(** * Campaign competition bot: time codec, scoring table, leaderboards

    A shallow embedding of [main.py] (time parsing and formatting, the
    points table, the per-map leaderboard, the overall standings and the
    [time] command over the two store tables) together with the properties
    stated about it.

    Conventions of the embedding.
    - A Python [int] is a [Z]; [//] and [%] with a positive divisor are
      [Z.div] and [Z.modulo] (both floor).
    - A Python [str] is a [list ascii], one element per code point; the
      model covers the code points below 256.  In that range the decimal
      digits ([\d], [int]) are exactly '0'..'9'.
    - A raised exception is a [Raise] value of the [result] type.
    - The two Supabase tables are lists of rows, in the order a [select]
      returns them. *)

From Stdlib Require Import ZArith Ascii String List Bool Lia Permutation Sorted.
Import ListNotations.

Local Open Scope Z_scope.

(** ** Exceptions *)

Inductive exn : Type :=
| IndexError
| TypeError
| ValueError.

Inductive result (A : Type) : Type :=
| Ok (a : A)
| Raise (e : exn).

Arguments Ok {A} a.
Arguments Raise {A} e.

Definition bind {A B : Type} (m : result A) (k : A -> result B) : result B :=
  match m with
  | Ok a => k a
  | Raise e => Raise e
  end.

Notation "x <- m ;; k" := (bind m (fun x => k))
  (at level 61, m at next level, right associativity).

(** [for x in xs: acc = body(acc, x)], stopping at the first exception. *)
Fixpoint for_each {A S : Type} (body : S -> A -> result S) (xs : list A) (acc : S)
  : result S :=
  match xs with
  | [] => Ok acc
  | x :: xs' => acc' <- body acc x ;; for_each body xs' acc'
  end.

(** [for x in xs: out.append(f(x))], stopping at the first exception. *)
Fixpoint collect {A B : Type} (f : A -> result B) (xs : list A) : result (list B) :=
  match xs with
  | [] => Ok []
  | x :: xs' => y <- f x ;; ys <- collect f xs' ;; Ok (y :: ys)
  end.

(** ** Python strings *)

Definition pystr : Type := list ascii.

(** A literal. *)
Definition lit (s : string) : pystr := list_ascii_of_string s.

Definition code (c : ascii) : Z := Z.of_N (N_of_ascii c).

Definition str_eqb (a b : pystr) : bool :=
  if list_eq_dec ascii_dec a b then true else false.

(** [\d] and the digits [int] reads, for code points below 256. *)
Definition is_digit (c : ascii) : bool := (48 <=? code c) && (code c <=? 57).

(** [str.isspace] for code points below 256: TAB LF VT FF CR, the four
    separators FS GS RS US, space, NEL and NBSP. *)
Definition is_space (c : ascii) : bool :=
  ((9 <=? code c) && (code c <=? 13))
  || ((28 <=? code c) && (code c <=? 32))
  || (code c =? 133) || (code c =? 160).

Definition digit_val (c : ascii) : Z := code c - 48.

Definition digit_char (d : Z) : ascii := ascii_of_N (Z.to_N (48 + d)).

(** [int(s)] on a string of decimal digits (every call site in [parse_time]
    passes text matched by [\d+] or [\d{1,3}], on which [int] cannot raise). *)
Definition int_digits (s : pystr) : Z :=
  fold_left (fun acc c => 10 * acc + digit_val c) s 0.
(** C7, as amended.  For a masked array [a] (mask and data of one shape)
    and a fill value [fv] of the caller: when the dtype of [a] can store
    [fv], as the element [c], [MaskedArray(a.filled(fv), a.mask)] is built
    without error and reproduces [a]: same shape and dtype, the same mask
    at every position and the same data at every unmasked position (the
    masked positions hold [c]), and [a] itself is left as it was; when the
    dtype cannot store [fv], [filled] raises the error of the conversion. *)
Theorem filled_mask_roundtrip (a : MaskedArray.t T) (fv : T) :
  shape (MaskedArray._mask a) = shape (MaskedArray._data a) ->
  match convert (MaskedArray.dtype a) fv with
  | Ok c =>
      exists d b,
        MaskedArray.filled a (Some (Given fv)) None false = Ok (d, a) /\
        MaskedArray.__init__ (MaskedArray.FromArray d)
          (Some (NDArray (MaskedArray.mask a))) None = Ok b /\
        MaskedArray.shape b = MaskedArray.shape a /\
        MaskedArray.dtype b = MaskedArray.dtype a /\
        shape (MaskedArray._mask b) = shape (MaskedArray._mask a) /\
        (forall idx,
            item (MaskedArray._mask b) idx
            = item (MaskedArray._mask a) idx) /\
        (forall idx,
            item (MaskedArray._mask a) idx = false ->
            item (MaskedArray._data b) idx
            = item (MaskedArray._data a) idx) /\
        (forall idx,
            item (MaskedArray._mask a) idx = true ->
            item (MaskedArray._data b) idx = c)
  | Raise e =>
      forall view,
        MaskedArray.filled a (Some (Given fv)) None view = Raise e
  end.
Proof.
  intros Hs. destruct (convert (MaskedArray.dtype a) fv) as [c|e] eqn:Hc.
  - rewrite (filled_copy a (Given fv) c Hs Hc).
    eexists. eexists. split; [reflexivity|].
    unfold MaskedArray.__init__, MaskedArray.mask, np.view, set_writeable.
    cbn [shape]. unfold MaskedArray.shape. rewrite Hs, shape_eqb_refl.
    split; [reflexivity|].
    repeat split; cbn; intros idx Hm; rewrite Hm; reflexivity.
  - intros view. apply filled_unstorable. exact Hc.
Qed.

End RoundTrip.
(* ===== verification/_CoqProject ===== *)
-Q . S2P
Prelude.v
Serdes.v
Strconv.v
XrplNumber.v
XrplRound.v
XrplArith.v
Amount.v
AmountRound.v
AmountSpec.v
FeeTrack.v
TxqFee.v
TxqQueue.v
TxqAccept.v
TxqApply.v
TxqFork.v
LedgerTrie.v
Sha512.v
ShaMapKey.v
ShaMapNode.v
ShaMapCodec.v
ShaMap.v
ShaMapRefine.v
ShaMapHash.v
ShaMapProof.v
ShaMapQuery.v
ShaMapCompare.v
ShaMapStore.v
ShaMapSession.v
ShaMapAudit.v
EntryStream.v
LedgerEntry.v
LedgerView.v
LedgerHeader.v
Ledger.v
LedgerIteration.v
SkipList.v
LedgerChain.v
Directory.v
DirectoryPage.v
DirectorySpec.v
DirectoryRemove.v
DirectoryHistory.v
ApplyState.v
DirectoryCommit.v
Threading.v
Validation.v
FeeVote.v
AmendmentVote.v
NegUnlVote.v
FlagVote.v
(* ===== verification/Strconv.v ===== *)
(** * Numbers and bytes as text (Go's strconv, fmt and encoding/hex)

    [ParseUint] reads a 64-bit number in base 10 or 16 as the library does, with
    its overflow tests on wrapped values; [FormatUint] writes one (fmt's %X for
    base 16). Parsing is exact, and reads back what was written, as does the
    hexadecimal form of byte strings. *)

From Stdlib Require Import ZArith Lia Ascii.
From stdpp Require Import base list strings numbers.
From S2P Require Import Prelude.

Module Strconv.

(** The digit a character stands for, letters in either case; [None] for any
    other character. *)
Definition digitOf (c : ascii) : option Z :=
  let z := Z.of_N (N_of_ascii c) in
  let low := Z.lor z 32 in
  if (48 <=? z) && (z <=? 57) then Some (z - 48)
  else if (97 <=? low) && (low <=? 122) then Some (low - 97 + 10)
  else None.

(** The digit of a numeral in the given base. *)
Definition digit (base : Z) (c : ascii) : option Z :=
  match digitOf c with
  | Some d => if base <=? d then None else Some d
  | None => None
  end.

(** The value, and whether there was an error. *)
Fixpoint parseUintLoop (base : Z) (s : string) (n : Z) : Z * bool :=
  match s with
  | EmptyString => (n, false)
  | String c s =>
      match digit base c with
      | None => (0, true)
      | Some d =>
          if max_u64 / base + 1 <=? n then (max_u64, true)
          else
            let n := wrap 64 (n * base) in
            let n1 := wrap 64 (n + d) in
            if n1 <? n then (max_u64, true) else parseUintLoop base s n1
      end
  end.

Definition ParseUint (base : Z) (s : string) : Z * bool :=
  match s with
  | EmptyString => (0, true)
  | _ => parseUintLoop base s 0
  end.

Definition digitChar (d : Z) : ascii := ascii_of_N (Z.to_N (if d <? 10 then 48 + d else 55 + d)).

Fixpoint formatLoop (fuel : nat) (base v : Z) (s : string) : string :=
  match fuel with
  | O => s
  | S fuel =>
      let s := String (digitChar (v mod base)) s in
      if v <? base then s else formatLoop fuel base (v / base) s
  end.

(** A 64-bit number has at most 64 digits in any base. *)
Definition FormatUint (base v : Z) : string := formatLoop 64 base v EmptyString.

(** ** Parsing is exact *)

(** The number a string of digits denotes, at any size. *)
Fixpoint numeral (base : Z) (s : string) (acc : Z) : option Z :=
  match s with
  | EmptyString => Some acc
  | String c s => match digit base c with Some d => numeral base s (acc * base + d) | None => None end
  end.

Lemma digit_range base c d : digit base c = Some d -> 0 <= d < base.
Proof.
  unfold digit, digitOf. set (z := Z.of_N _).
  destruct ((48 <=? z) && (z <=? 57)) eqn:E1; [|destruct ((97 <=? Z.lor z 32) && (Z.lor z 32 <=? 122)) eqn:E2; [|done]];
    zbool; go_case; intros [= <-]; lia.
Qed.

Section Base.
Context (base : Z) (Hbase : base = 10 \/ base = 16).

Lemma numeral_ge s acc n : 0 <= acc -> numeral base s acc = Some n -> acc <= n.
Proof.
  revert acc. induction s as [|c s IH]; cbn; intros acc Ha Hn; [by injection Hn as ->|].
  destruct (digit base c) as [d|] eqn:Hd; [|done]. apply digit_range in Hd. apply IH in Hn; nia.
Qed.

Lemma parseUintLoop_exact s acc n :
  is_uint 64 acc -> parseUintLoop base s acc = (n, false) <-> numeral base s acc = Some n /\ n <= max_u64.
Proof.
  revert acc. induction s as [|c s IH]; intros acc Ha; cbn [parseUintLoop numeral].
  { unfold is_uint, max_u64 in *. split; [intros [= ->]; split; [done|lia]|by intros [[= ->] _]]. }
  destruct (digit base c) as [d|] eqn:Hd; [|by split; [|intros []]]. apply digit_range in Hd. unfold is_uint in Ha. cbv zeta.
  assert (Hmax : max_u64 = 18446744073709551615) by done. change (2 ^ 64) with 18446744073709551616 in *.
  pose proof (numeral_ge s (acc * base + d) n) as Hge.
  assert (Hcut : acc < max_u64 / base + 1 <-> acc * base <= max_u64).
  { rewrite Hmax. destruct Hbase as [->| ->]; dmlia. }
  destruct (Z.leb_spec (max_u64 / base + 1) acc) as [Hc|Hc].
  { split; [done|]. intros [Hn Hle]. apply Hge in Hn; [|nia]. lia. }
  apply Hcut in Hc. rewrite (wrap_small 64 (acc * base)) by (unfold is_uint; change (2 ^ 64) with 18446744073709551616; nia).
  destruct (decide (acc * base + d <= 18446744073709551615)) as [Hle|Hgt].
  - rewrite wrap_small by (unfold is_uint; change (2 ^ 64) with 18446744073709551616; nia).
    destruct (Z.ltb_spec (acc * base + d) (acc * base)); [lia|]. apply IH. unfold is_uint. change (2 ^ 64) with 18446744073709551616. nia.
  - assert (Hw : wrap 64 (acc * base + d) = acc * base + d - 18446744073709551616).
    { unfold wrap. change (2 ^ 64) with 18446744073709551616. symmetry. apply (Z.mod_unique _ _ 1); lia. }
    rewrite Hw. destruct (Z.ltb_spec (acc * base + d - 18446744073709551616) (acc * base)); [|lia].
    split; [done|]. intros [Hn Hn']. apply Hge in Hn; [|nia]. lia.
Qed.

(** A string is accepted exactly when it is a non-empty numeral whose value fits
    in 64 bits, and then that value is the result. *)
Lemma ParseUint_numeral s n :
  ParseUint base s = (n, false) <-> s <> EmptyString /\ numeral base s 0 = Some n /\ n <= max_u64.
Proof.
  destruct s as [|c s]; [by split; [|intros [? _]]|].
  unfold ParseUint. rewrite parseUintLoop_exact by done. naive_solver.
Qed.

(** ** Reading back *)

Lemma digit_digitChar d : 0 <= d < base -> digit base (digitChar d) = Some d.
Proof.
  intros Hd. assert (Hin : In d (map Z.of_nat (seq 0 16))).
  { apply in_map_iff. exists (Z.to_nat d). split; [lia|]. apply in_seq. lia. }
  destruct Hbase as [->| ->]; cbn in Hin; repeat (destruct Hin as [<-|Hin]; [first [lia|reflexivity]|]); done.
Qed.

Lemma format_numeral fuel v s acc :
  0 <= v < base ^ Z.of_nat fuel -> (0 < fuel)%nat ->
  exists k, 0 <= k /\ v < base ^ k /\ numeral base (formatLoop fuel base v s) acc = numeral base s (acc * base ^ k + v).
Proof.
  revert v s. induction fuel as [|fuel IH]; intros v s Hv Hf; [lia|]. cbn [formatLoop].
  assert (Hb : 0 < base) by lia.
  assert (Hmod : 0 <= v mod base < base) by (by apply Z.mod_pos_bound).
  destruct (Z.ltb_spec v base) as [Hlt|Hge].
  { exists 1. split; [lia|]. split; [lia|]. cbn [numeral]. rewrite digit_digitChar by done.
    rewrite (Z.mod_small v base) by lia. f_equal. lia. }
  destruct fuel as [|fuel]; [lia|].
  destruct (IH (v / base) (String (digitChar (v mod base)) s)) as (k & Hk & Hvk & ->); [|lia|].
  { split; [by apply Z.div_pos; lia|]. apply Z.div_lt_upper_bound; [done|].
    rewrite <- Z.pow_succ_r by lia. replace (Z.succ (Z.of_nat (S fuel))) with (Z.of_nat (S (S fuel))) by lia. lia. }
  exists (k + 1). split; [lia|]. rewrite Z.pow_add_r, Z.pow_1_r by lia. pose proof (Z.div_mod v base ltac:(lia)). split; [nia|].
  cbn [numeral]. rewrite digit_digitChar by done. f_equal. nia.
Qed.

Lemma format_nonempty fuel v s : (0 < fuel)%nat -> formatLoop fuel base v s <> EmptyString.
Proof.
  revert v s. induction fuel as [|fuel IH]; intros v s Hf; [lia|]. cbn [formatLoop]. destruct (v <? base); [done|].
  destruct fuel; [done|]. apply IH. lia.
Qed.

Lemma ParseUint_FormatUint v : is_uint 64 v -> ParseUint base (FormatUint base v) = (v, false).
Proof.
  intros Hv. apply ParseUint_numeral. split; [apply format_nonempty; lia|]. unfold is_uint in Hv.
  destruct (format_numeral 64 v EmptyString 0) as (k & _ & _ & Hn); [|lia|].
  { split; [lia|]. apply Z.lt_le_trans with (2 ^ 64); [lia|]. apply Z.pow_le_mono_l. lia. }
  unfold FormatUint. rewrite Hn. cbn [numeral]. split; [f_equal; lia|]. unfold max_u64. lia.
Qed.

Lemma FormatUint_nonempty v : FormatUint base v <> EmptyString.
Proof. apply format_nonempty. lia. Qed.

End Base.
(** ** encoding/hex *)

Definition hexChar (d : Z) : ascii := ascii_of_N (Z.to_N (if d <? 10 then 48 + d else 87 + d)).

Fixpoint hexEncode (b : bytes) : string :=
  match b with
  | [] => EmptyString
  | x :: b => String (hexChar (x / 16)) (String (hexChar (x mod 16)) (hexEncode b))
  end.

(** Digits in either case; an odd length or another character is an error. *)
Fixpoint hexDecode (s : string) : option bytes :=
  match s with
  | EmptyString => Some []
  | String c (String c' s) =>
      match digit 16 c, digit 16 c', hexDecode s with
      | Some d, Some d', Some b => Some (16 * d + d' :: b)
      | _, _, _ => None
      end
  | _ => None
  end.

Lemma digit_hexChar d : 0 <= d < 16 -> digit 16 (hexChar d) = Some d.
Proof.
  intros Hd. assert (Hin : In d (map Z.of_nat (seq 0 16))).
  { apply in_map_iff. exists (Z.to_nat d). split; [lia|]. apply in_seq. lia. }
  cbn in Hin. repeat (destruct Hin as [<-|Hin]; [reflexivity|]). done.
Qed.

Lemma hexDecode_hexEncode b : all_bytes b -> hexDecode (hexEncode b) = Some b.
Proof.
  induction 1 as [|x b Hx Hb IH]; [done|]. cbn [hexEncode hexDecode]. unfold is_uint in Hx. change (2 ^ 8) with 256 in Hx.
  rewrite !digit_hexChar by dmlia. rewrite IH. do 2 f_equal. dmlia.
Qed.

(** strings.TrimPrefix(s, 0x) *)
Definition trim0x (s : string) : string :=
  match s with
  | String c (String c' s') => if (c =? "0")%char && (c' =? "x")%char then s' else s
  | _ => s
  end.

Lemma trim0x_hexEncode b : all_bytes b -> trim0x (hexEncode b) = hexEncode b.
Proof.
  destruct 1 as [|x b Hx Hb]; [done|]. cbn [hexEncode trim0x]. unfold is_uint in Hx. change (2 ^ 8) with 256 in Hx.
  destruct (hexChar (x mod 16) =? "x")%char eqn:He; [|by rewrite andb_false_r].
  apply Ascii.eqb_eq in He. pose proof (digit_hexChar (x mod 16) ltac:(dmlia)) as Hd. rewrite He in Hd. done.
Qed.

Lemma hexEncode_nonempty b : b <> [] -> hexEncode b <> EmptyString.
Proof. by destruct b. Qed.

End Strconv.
▬▬▬▬▬▬
▶ Action item
Your answer should be exactly the lines of the data above, from the first through the line containing "[] => Ok acc".

▶ Exercise solution
(** * Campaign competition bot: time codec, scoring table, leaderboards

    A shallow embedding of [main.py] (time parsing and formatting, the
    points table, the per-map leaderboard, the overall standings and the
    [time] command over the two store tables) together with the properties
    stated about it.

    Conventions of the embedding.
    - A Python [int] is a [Z]; [//] and [%] with a positive divisor are
      [Z.div] and [Z.modulo] (both floor).
    - A Python [str] is a [list ascii], one element per code point; the
      model covers the code points below 256.  In that range the decimal
      digits ([\d], [int]) are exactly '0'..'9'.
    - A raised exception is a [Raise] value of the [result] type.
    - The two Supabase tables are lists of rows, in the order a [select]
      returns them. *)

From Stdlib Require Import ZArith Ascii String List Bool Lia Permutation Sorted.
Import ListNotations.

Local Open Scope Z_scope.

(** ** Exceptions *)

Inductive exn : Type :=
| IndexError
| TypeError
| ValueError.

Inductive result (A : Type) : Type :=
| Ok (a : A)
| Raise (e : exn).

Arguments Ok {A} a.
Arguments Raise {A} e.

Definition bind {A B : Type} (m : result A) (k : A -> result B) : result B :=
  match m with
  | Ok a => k a
  | Raise e => Raise e
  end.

Notation "x <- m ;; k" := (bind m (fun x => k))
  (at level 61, m at next level, right associativity).

(** [for x in xs: acc = body(acc, x)], stopping at the first exception. *)
Fixpoint for_each {A S : Type} (body : S -> A -> result S) (xs : list A) (acc : S)
  : result S :=
  match xs with
  | [] => Ok acc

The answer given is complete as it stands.